In the Gospel Reading, Jesus is hungry, and Satan tempts him. “Turn these stones into bread,” he says to Jesus. And Jesus rebuffs the temptation by saying to Satan, “Man does not live by bread alone, but by every word that proceeds from God.”
Imagine a host asking one of his guests, “Would you like some ham?” How perplexed the host would be if his guest answered, “Man does not live by ham alone”! The question was not whether the guest would like to eat ham and nothing but ham. The question was just whether he would like some ham now. Why not say, “Sure! Thanks!”?
When a guest says to the host who is offering him ham, “Man does not live by ham alone!” he might be using these words to communicate to his host the thought, completely perplexing in the circumstances, that human beings live on other stuff besides ham.
But, of course, there is another interpretation. The guest might also be telling his host, graciously, that he is full. There are other things to eat besides ham, and a person who has no ham doesn’t need to be hungry, because he has eaten an abundance of those other things.

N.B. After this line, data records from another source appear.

(** The value [getInputGrid] pushes for the cell in row [row] and
    column [col]. *)
Definition grid_cell (canvas : HTMLCanvasElement number)
    (ctx : CanvasRenderingContext2D number) (row col : nat) : option number :=
  let cellWidth := num_div (num_of_Z (width canvas)) (num_of_Z GRID_SIZE) in
  let cellHeight := num_div (num_of_Z (height canvas)) (num_of_Z GRID_SIZE) in
  data ← getImageData ctx (num_mul (num_of_Z (Z.of_nat col)) cellWidth)
           (num_mul (num_of_Z (Z.of_nat row)) cellHeight)
           cellWidth cellHeight;
  Some (cell_value data).

End CanvasLayout.

(** The bytes of a rectangle, from its pixels: red, green, blue and
    alpha of each, one pixel after the other. *)
Definition rgba_bytes
    (pixels : list (Byte.byte * Byte.byte * Byte.byte * Byte.byte))
    : list Byte.byte :=
  mjoin (map (fun p => [p.1.1.1; p.1.1.2; p.1.2; p.2]) pixels).

(** The sum of the red bytes of the pixels. *)
Definition red_sum
    (pixels : list (Byte.byte * Byte.byte * Byte.byte * Byte.byte)) : Z :=
  foldr (fun p total => (Z.of_N (Byte.to_N p.1.1.1) + total)%Z) 0%Z pixels.

(** ** Strings *)

(** A string is a sequence of code units below 256; the strings of
    the view are in ASCII. *)
Abbreviation string := String.string.
Delimit Scope string_scope with string.
Bind Scope string_scope with String.string.

(** [`${n}`] for an integer [n >= 0]: its decimal digits. *)
Definition Number_toString (n : nat) : string :=
  DecimalString.NilZero.string_of_uint (Nat.to_uint n).

(** The scan of [s.split(separator)], for a separator that is not
    empty: [current] holds the piece read so far, and [skip] counts
    the code units still to pass of the separator that was found. *)
Fixpoint split_from (separator s : string) (skip : nat) (current : string)
    : list string :=
  match s with
  | String.EmptyString => [current]
  | String.String c s' =>
      match skip with
      | Datatypes.S k => split_from separator s' k current
      | O =>
          if String.prefix separator s
          then current
               :: split_from separator s' (String.length separator - 1)
                    String.EmptyString
          else split_from separator s' 0
                 (String.append current (String.String c String.EmptyString))
      end
  end.

(** [s.split(separator)] *)
Definition split (s separator : string) : list string :=
  match separator with
  | String.EmptyString =>
      map (fun c => String.String c String.EmptyString)
          (String.list_ascii_of_string s)
  | _ => split_from separator s 0 String.EmptyString
  end.

(** The white space [parseInt] passes over. *)
Definition is_white_space (c : Ascii.ascii) : bool :=
  match Ascii.N_of_ascii c with
  | 9%N | 10%N | 11%N | 12%N | 13%N | 32%N | 160%N => true
  | _ => false
  end.

Fixpoint trim_start (s : string) : string :=
  match s with
  | String.EmptyString => s
  | String.String c s' => if is_white_space c then trim_start s' else s
  end.

(** The value of a code unit as a digit, up to radix 16. *)
Definition digit_value (c : Ascii.ascii) : option Z :=
  let n := Z.of_N (Ascii.N_of_ascii c) in
  if ((48 <=? n) && (n <=? 57))%Z then Some (n - 48)%Z
  else if ((97 <=? n) && (n <=? 102))%Z then Some (n - 87)%Z
  else if ((65 <=? n) && (n <=? 70))%Z then Some (n - 55)%Z
  else None.

(** The integer of the longest prefix of [s] made of digits of the
    radix; [None] while no digit has been read. *)
Fixpoint parse_digits (radix : Z) (s : string) (value : option Z)
    : option Z :=
  match s with
  | String.EmptyString => value
  | String.String c s' =>
      match digit_value c with
      | Some d =>
          if (d <? radix)%Z
          then parse_digits radix s' (Some (default 0 value * radix + d))%Z
          else value
      | None => value
      end
  end.

(** [parseInt(s)], without a radix; [None] is [NaN].  The result is
    the integer itself: it is the [number] the source gets as long as
    it is below 2^53 in absolute value. *)
Definition parseInt (s : string) : option Z :=
  let s := trim_start s in
  let '(sign, s) :=
    match s with
    | String.String "-" s' => ((-1)%Z, s')
    | String.String "+" s' => (1%Z, s')
    | _ => (1%Z, s)
    end in
  let '(radix, s) :=
    match s with
    | String.String "0" (String.String "x" s')
    | String.String "0" (String.String "X" s') => (16%Z, s')
    | _ => (10%Z, s)
    end in
  z ← parse_digits radix s None;
  Some (sign * z)%Z.

(** [parseInt(a[1])] for an array of strings: a missing element is
    [undefined], which [parseInt] reads as the string ["undefined"]. *)
Definition parseInt_at (a : list string) (i : nat) : option Z :=
  parseInt (default "undefined"%string (a !! i)).

(** ** The geometry of the view (src/components/NeuralNetworkViz.tsx) *)

Module NeuralNode.
Record t (number : Type) : Type := mk {
  id : string;
  layer : nat;
  x : number;
  y : number;
  value : number
}.
Arguments mk {number} id layer x y value.
Arguments id {number} _.
Arguments layer {number} _.
Arguments x {number} _.
Arguments y {number} _.
Arguments value {number} _.
End NeuralNode.

Definition WIDTH : Z := 600.
Definition HEIGHT : Z := 400.

(** [a.forEach((x, index) => ...)] from the index [index] on; the
    callback updates the state [s]. *)
Fixpoint forEach {X S : Type} (a : list X) (index : nat)
    (callback : X -> nat -> S -> S) (s : S) : S :=
  match a with
  | [] => s
  | x :: a' => forEach a' (Datatypes.S index) callback (callback x index s)
  end.

(** [`l${layerIndex}-n${i}`] *)
Definition node_id (layerIndex i : nat) : string :=
  String.append "l"
    (String.append (Number_toString layerIndex)
       (String.append "-n" (Number_toString i))).

Section Geometry.
Context {number : Type} {A : Arith number}.

(** The callback of [layerSizes.forEach]. *)
Definition layer_nodes (layerSizes : list Z) (size : Z) (layerIndex : nat)
    (nodeList : list (NeuralNode.t number)) : list (NeuralNode.t number) :=
  let isInput := Nat.eqb layerIndex 0 in
  let x :=
    num_add
      (num_mul
         (num_div (num_of_Z (Z.of_nat layerIndex))
            (num_of_Z (Z.of_nat (length layerSizes) - 1)))
         (num_sub (num_of_Z WIDTH) (num_of_Z 80)))
      (num_of_Z 40) in
  let availableHeight := num_sub (num_of_Z HEIGHT) (num_of_Z 40) in
  let spacingY :=
    num_div availableHeight
      (num_add (num_of_Z size) (num_of_Z (if isInput then 4 else 0))) in
  for_upto 0 (Z.to_nat size)
    (fun i nodeList =>
       push nodeList
         (NeuralNode.mk (node_id layerIndex i) layerIndex x
            (num_add
               (num_add (num_of_Z 20)
                  (num_mul (num_of_Z (Z.of_nat i)) spacingY))
               (if isInput then num_of_Z 0
                else num_div
                       (num_sub availableHeight
                          (num_mul (num_of_Z size) spacingY))
                       (num_of_Z 2)))
            (num_of_Z 0)))
    nodeList.

(** The memoised [nodes]. *)
Definition nodes (layerSizes : list Z) : list (NeuralNode.t number) :=
  forEach layerSizes 0 (layer_nodes layerSizes) [].

(** The node that [layer_nodes] pushes for the index [i] of the layer
    [layerIndex], which has [size] nodes. *)
Definition node_at (layerSizes : list Z) (size : Z) (layerIndex i : nat)
    : NeuralNode.t number :=
  let isInput := Nat.eqb layerIndex 0 in
  let x :=
    num_add
      (num_mul
         (num_div (num_of_Z (Z.of_nat layerIndex))
            (num_of_Z (Z.of_nat (length layerSizes) - 1)))
         (num_sub (num_of_Z WIDTH) (num_of_Z 80)))
      (num_of_Z 40) in
  let availableHeight := num_sub (num_of_Z HEIGHT) (num_of_Z 40) in
  let spacingY :=
    num_div availableHeight
      (num_add (num_of_Z size) (num_of_Z (if isInput then 4 else 0))) in
  NeuralNode.mk (node_id layerIndex i) layerIndex x
    (num_add
       (num_add (num_of_Z 20) (num_mul (num_of_Z (Z.of_nat i)) spacingY))
       (if isInput then num_of_Z 0
        else num_div
               (num_sub availableHeight (num_mul (num_of_Z size) spacingY))
               (num_of_Z 2)))
    (num_of_Z 0).

(** The nodes of the layers [sizes], the first of which has the index
    [layerIndex], layer after layer. *)
Fixpoint nodes_from (layerSizes sizes : list Z) (layerIndex : nat)
    : list (NeuralNode.t number) :=
  match sizes with
  | [] => []
  | size :: sizes' =>
      map (node_at layerSizes size layerIndex) (seq 0 (Z.to_nat size))
      ++ nodes_from layerSizes sizes' (Datatypes.S layerIndex)
  end.

End Geometry.

(** ** The connections of the view *)

(** The attributes of a [<line>] element. *)
Module Line.
Record t (number : Type) : Type := mk {
  key : string;
  x1 : number;
  y1 : number;
  x2 : number;
  y2 : number;
  stroke : string;
  strokeWidth : Z;
  opacity : number
}.
Arguments mk {number} key x1 y1 x2 y2 stroke strokeWidth opacity.
Arguments key {number} _.
Arguments x1 {number} _.
Arguments y1 {number} _.
Arguments x2 {number} _.
Arguments y2 {number} _.
Arguments stroke {number} _.
Arguments strokeWidth {number} _.
Arguments opacity {number} _.
End Line.

(** [`l${l}-${i}-${j}`] *)
Definition line_key (l i j : nat) : string :=
  String.append "l"
    (String.append (Number_toString l)
       (String.append "-"
          (String.append (Number_toString i)
             (String.append "-" (Number_toString j))))).

Section Connections.
Context {number : Type} {A : Arith number} {C : Compare number}.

And that is what Jesus is telling Satan, isn’t it? Anyone who has the word of God does not lack what human beings need to live. “No thanks,” Jesus is telling Satan: “I’m full.”
This is the message to Satan, and also to us.
Jesus, who is the Word of God, gives to every person who will receive him what she needs to live, even if she has no bread.
And, for good measure, Jesus gives them bread, too. He, the living cornerstone, gives himself to his own as the bread of life.